Ao trabalhar com o próprio e-commerce e com marketplaces, todas as informações precisam ser centralizadas e acompanhadas, com geração de relatórios confiáveis e gestão eficaz. É a partir desses dados que poderão ser feitas as diversas projeções que servirão para a ampliação ou para a reestruturação da empresa.
Portanto, ter um bom ERP de gestão do e-commerce — que se comunique uma plataforma de integração com marketplaces — é de suma importância para qualquer empreendedor do ramo. O serviço profissional e o uso da tecnologia de ponta são aliados que representam um investimento na qualidade do serviço.
Para isso, deve-se procurar uma plataforma de e-commerce que contará com uma infraestrutura profissional, equipe de apoio disponível 24 horas, capacidade de atender à loja virtual mesmo nos picos de demanda, servidores que evitem falhas — com protocolos de redundância e preservação de dados, backup constante, alta conectividade e tempo de resposta otimizado.
Mais do que isso, é preciso adotar uma plataforma que torne desnecessária a preocupação com todos os termos tecnológicos citados acima, pois ela oferecerá a confiança necessária para garantir o crescimento e a eficácia da sua loja virtual.
A Era Digital mudou as relações de consumo e de comércio — e os marketplaces chegaram para ficar. A concentração das vendas em vitrines virtuais é uma tendência do mercado digital, que tende a crescer ainda mais nos próximos anos.

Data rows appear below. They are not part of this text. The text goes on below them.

(** The hook run with its standard output as transcript: descriptor 1
    opens, cannot be read, and is closed. *)
Definition descriptor_world : world :=
  {| path_exists := fun _ => true;
     open_text := fun _ => Ok None;
     open_fd := fun z => if z =? 1 then Ok (Some ([], ReadOSError)) else Ok None |}.

Definition stdin_with_descriptor : stdin_view :=
  StdinText
    (MiniJson.quoted "{'transcript_path': true, 'stop_hook_active': true}").

(** * Properties of the hook *)

(** ** The JSON reader on sample texts *)

Example loads_entry :
  MiniJson.loads (MiniJson.quoted
    "{'type': 'user', 'message': {'content': [{'type': 'text', 'text': 'hi'}, 7, true, null]}}")
  = Parsed (JObject [("type", JString "user");
                   ("message", JObject [("content",
                      JArray [JObject [("type", JString "text");
                                       ("text", JString "hi")];
                              JInt 7; JBool true; JNull])])]).
Proof. vm_compute. reflexivity. Qed.

Example loads_rejects :
  MiniJson.loads "not json" = JSONDecodeError
  ∧ MiniJson.loads "" = JSONDecodeError
  ∧ MiniJson.loads "[1,]" = JSONDecodeError
  ∧ MiniJson.loads "01" = JSONDecodeError
  ∧ MiniJson.loads " -12 " = Parsed (JInt (-12)).
Proof. vm_compute. repeat split; reflexivity. Qed.

Lemma string_app_cons (c : ascii) (a b : string) :
  String c a +:+ b = String c (a +:+ b).
Proof. reflexivity. Qed.

Lemma string_app_nil_l (s : string) : "" +:+ s = s.
Proof. reflexivity. Qed.

Lemma string_app_nil_r (s : string) : s +:+ "" = s.
Proof. induction s; rewrite ?string_app_cons; [done | congruence]. Qed.

Lemma string_app_assoc (a b c : string) : (a +:+ b) +:+ c = a +:+ b +:+ c.
Proof. induction a; rewrite ?string_app_cons; [done | congruence]. Qed.

Lemma startswith_spec (p s : string) :
  PyStr.startswith p s = true ↔ ∃ post, s = p +:+ post.
Proof.
  revert s. induction p as [|a p IH]; intros s; simpl.
  - split; [intros _; by exists s | done].
  - destruct s as [|b s].
    + split; [done | intros [post H]; discriminate].
    + rewrite andb_true_iff, bool_decide_eq_true, IH. split.
      * intros [-> [post ->]]. by exists post.
      * intros [post H]. rewrite string_app_cons in H.
        injection H as -> ->. eauto.
Qed.

Lemma contains_spec (k s : string) :
  PyStr.contains k s = true ↔ occurs_in k s.
Proof.
  unfold occurs_in. induction s as [|c s IH]; simpl.
  - rewrite orb_false_r, startswith_spec. split.
    + intros [post H]. by exists "", post.
    + intros (pre & post & H). destruct pre; [by exists post|discriminate].
  - rewrite orb_true_iff, startswith_spec, IH. split.
    + intros [[post H] | (pre & post & ->)].
      * by exists "", post.
      * by exists (String c pre), post.
    + intros (pre & post & H). destruct pre as [|c' pre].
      * left. by exists post.
      * right. rewrite string_app_cons in H. injection H as -> ->. eauto.
Qed.

Lemma any_in_spec (keys : list string) (s : string) :
  PyStr.any_in keys s = true ↔ ∃ k, k ∈ keys ∧ occurs_in k s.
Proof.
  unfold PyStr.any_in. rewrite existsb_exists.
  setoid_rewrite contains_spec. by setoid_rewrite <- list_elem_of_In.
Qed.

Lemma lower_app (a b : string) :
  PyStr.lower (a +:+ b) = PyStr.lower a +:+ PyStr.lower b.
Proof.
  induction a; rewrite ?string_app_cons; simpl;
    rewrite ?string_app_cons; [done | congruence].
Qed.

Lemma lower_split (s a b : string) :
  PyStr.lower s = a +:+ b →
  ∃ s1 s2, s = s1 +:+ s2 ∧ PyStr.lower s1 = a ∧ PyStr.lower s2 = b.
Proof.
  revert s. induction a as [|c a IH]; intros s H.
  - by exists "", s.
  - destruct s as [|c' s]; [discriminate|]. simpl in H.
    rewrite string_app_cons in H.
    injection H as Hc H. destruct (IH _ H) as (s1 & s2 & -> & H1 & H2).
    exists (String c' s1), s2. simpl. by rewrite Hc, H1.
Qed.

(** Looking for a lower-case key in the lower-cased text, as the hook
    does, is the search that ignores case. *)
Lemma occurs_lower_nocase (k s : string) :
  PyStr.lower k = k →
  occurs_in k (PyStr.lower s) ↔ occurs_in_nocase k s.
Proof.
  intros Hk. split.
  - intros (pre & post & H).
    apply lower_split in H as (s1 & s23 & -> & _ & H).
    apply lower_split in H as (s2 & s3 & -> & H & _).
    exists s1, s2, s3. by rewrite Hk.
  - intros (pre & mid & post & -> & H).
    exists (PyStr.lower pre), (PyStr.lower post).
    by rewrite !lower_app, H, Hk.
Qed.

Há diversas vantagens atreladas à sua utilização — maior visibilidade, confiabilidade, segurança digital e número de clientes potenciais, diminuição com os custos de aquisição de cliente e marketing, continuar como competidor no mercado.
As opções de lojas parceiras são diversas e cada uma tem suas peculiaridades, público-alvo, valor de comissão ou cobrança. A integração com marketplaces deve ser planejada considerando esses fatores para que seja vantajosa. Os requisitos de associação variam de uma para outra e é importante ter a documentação pronta para agilizar o processo.
Também é importante tomar cuidados essenciais com a gestão de produto, preço e estoque, pois isso assegurará a confiabilidade e a competitividade do e-commerce. Para isso, é essencial uma plataforma de integração que tenha funcionalidades que permitam a integração do estoque e controle sobre as ofertas em cada marketplace.
Além disso, ela deverá facilitar e tornar intuitivas as questões técnicas, como a criação de atributos ou manutenção de APIs, relatórios de indicadores, personalização de vendas nos diferentes marketplaces, integração ampla e tempo de resposta curto.
A integração com marketplaces pode ser uma grande vantagem de mercado, aumentando seu potencial de vendas, sua abrangência, seu público e sua conversão. Para isso, é preciso muito trabalho, condições de gerar e interpretar os indicadores, saber analisar as flutuações mercadológicas, compreender a necessidade de cada público-alvo e agir rápido. O tempo da internet é virtualmente zero e cada oportunidade perdida por um é encontrada por outro.